Conformational and electronic interaction studies of α-substituted carbonyl compounds. Part 9. ω-Hetero-substituted acetophenones

Abstract

ν_CO frequencies and intensities, n→π*_CO transition energies and α-methylene carbon chemical shifts were measured for some ω-hetero-substituted acetophenones (φCOCH₂X: X = F, OMe, NMe₂, NEt₂, Cl, Br, SEt, and I), and their conformations were estimated with the help of molecular-mechanics calculations. The stability of the gauche rotamers is discussed in terms of hyperconjugative interactions between σ_CX and π_CO* orbitals.
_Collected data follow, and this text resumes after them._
(** C2, as the code has it.  On a Speech frame the flag [bad] goes no
    further than [ambe_decode_speech]: the parameter decoder is called
    once, with the session's previous subframe and the unpacked raw
    parameters and nothing else, and the calls made, the audio, the
    return code and the final state are the same whatever the flag
    is. *)
Theorem bad_flag_not_forwarded dec audio N fr bad tr r tr' :
  ambe_classify_frame fr = AMBE_SPEECH ->
  ambe_decode_frame dec audio N fr bad tr = Some (r, tr') ->
  decode_params_calls tr'
  = decode_params_calls tr
    ++ [ Call_decode_params (sf_prev dec) (ambe_frame_unpack_raw fr).2 ]
  /\ forall bad', ambe_decode_frame dec audio N fr bad' tr = Some (r, tr').
Proof.
  intros Hc Hrun. split.
  - rewrite speech_frame_run in Hrun by assumption.
    apply speech_run_inv in Hrun
      as (c0 & c1 & _ & _ & _ & _ & _ & _ & _ & ->).
    rewrite decode_params_calls_app, decode_params_calls_speech.
    reflexivity.
  - intros bad'. exact Hrun.
Qed.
The carbonyl frequency shifts of the cis rotamers are interpreted as due to the substituent field effect, while the corresponding shifts for the gauche rotamers have been ascribed to an interplay of the inductive and hyperconjugative effects. The abnormal negative ν_COgauche shifts and the n→π*_CO band bathochromic shifts of the ω-fluoro- and ω-methoxy-acetophenones, and the observed shielding effect on the α-methylene carbon atom of the studied acetophenones, are discussed in terms of π*_CO/σ_CX and π*_CO/X_1p orbital overlapping. The higher stabilization of the ω-ethylthioacetophenone gauche rotamer, the largest negative ν_COgauche shift, and the lower shielding effect for its methylene carbon have been interpreted as due to the simultaneous occurrence of π*_CO/σ_CS and π_CO/σ_CS orbital interactions.